Затем выберите опцию Собрать и щелкните количество целевых капель. Когда все будет готово, нажмите OK. Дождитесь появления всплывающего окна с запросом сообщения. Затем поместите быстрый разъем CF в трубку микроцентрифуги для сбора и нажмите OK. Через одну-две минуты, когда в программном интерфейсе появится новое окно с запросом сообщения, вставьте быстрый соединитель CF обратно и нажмите OK, чтобы MMC продолжала работать.

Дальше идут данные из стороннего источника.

(** * finance-track: the investment form and the private route

    A shallow embedding of [src/components/InvestmentForm.tsx] and
    [src/components/auth/PrivateRoute.tsx].

    - JavaScript numbers are IEEE 754 binary64 values, modelled by the
      Standard Library's [spec_float] at precision 53 and maximal
      exponent 1024, with the operators the form uses ([/], unary [-],
      [<=], [isNaN]).
    - The text of a form field is a [string]; a character stands for the
      code unit of the same number (0..255).
    - [parseFloat] follows ECMA-262 (sec. 19.2.4 and 7.1.4.1): leading
      white space is dropped, the longest prefix that is a
      [StrDecimalLiteral] is read, and its mathematical value is rounded
      to the nearest double, ties to even.
    - The event handlers run in a small monad over the pending React
      state and a trace of the calls made to the collaborators
      ([toast], [console], [onAddInvestment], [getEthPrice]); a
      computation completes normally or abruptly (a JavaScript throw),
      and the state written before a throw is kept.
    - Of the collaborators, [toast] may throw; [preventDefault],
      [console.error] and [onAddInvestment] return normally, and
      [getEthPrice] hands back a promise that resolves or rejects.
    - The handlers are functions of the state cells: the constraints
      that the markup puts on the inputs ([type], [min], [step],
      [required]) are the browser's and are not assumed.
    - The effect that fills the form when [editingInvestment] changes
      is modelled over two functions of the language that it only
      calls: [Number.prototype.toString] and the conversion of a date
      text to its ISO form. *)

From Stdlib Require Import ZArith Bool List String Ascii Lia.
From Stdlib Require Import Floats.SpecFloat.
Import ListNotations.
(** The invariant of the store: over a session whose uploads all load as
    frames of [pd.read_csv], every record in the store has as many x as y
    values, after any interactions, clears and failed uploads included. *)
Lemma session_keeps_balanced (ws : list widgets) (ss : session_state) :
  (forall w df, In w ws -> uploaded_file w = Some (inr df) -> Pd.well_formed df) ->
  Forall App.balanced (App.all_traces ss) ->
  Forall App.balanced (App.all_traces (App.session_after repr ss ws)).
Proof.
  revert ss. induction ws as [|w ws IH]; intros ss WF H; [exact H|].
  unfold App.session_after. simpl. apply IH.
  - intros w' df I. apply WF. right. exact I.
  - apply interact_keeps_balanced; [|exact H].
    intros df. apply WF. left. reflexivity.
Qed.

(** C3. From an empty store, N "add" actions with valid selections and no
    clear leave N records in the store, the i-th of them the record built
    from the form of the i-th action: nothing is refused, merged or
    dropped, whatever N. *)
Theorem adds_accumulate_in_order (ss : session_state) (ws : list widgets) :
  App.all_traces ss = [] ->
  Forall (fun w => exists df, App.add_action df w) ws ->
  length (App.all_traces (App.session_after repr ss ws)) = length ws /\
  Forall2 (fun w r => exists df,
               uploaded_file w = Some (inr df) /\ App.form_trace df w = inr r)
          ws (App.all_traces (App.session_after repr ss ws)).
Proof.
  intros E H. destruct (session_after_adds ws ss H) as (rs & T & F).
  rewrite E in T. simpl in T. rewrite T. split; [|exact F].
  symmetry. exact (Forall2_length F).
Qed.

(** C7. "Clear All Traces" leaves a store of length 0 whatever it held: the
    assignment itself cannot fail, and the interaction that presses the
    button ends, after the rerun it asks for, with an empty store. *)
Theorem clear_empties_store
        (w : widgets) (ss : session_state) (df : Pd.DataFrame) :
  uploaded_file w = Some (inr df) -> add_clicked w = false -> clear_clicked w = true ->
  (forall wd : world,
      fst (App.clear wd) = inr tt /\ traces (session (snd (App.clear wd))) = Some []) /\
  length (App.all_traces (session (snd (run w ss)))) = 0 /\
  fst (App.interact repr ss w) = inr tt /\
  length (App.all_traces (session (snd (App.interact repr ss w)))) = 0.
Proof.
  intros U A C. split; [intros wd; split; reflexivity|].
  destruct (upload_idle w ss df U A) as [F T]. rewrite C in F, T. simpl in F, T.
  assert (R : App.all_traces (session (snd (run w ss))) = []).
  { rewrite run_session. unfold App.all_traces at 1. rewrite T.
    unfold App.all_traces. destruct (traces ss) as [[|t l]|]; reflexivity. }
  split; [rewrite R; reflexivity|].
  destruct (Py.truthy (App.all_traces ss)) eqn:Y.
  - rewrite interact_rerun by (rewrite run_status; exact F).
    set (s1 := session (snd (run w ss))) in *.
    destruct (upload_idle (App.released w) s1 df U eq_refl) as [F' T'].
    simpl in F', T'.
    rewrite (run_status (App.released w) s1), (run_session (App.released w) s1).
    split; [exact F'|].
    unfold App.all_traces at 1. rewrite T', R. reflexivity.
  - rewrite interact_finished by (rewrite run_status; exact F).
    split; [rewrite run_status; exact F | rewrite R; reflexivity].
Qed.

(** ** The run as a function of its inputs *)

Lemma form_trace_name (df : Pd.DataFrame) (w : widgets) (r : Trace.t) :
  App.form_trace df w = inr r ->
  Trace.name r = App.text_value (trace_name_typed w) (y_column w ++ " vs " ++ x_column w)
  /\ Trace.x_label r = App.text_value (x_label_typed w) (x_column w)
  /\ Trace.y_label r = App.text_value (y_label_typed w) (y_column w).
Proof.
  intros H. unfold App.form_trace in H.
  destruct (new_trace_inv _ _ _ _ _ _ _ H) as (sx & sy & _ & _ & _ & _ & ->).
  repeat split.
Qed.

Когда следующая целевая капля достигнет сайта распознавания капель, соберите ее, как указано выше. Используйте 2,5-микролитровую пипетку, чтобы вынуть и поместить каплю на 90-миллиметровую твердую пластину, а затем равномерно распределить каплю стеклянным треугольным стержнем с боковым покрытием длиной три сантиметра, затем культивировать каплю в инкубаторе с постоянной температурой 37 градусов Цельсия в течение 72 часов. Позже выберите три-пять независимых колоний бактерий, чтобы культивировать каждую колонию отдельно в колбе с 50 миллилитрами свежей среды с 10 миллилитрами свежей среды в встряхивающем инкубаторе со скоростью 200 оборотов в минуту и 37 градусами Цельсия в течение 48-72 часов.
После инкубации следуйте соответствующим стандартным правилам для хранения раствора культивируемых бактерий в глицериновой трубке. Репрезентативный анализ показывает кривые роста 50 капель во всем процессе адаптивной эволюции. Было отмечено, что штамм метанола Escherichia coli или MeSV2.2 демонстрировал первоначальный медленный рост, за которым следовал быстрый рост.
Кривая роста шестой капли во всем процессе адаптивной эволюции была построена отдельно. Максимальное значение OD600 в первом поколении составляло 0,37, которое увеличилось до 0,58 в последний период субкультуры, что указывает на то, что штамм в капельной шестерке реализовал очевидную адаптивную эволюцию. Кроме того, сравнивались кривые роста штамма капли шесть и исходного штамма.
Штамм капельной шестерки демонстрировал более высокую максимальную удельную скорость роста и концентрацию клеток в стационарной фазе, чем исходный штамм. Самое главное – убедиться, что соединение чипа инструмента и флакона с реагентом правильное, что является каплями для нормального протекания операций. Этот метод дает исследователям новую идею для культивирования микроорганизмов, а также обеспечивает эффективную и недорогую платформу для адаптивной эволюции штаммов.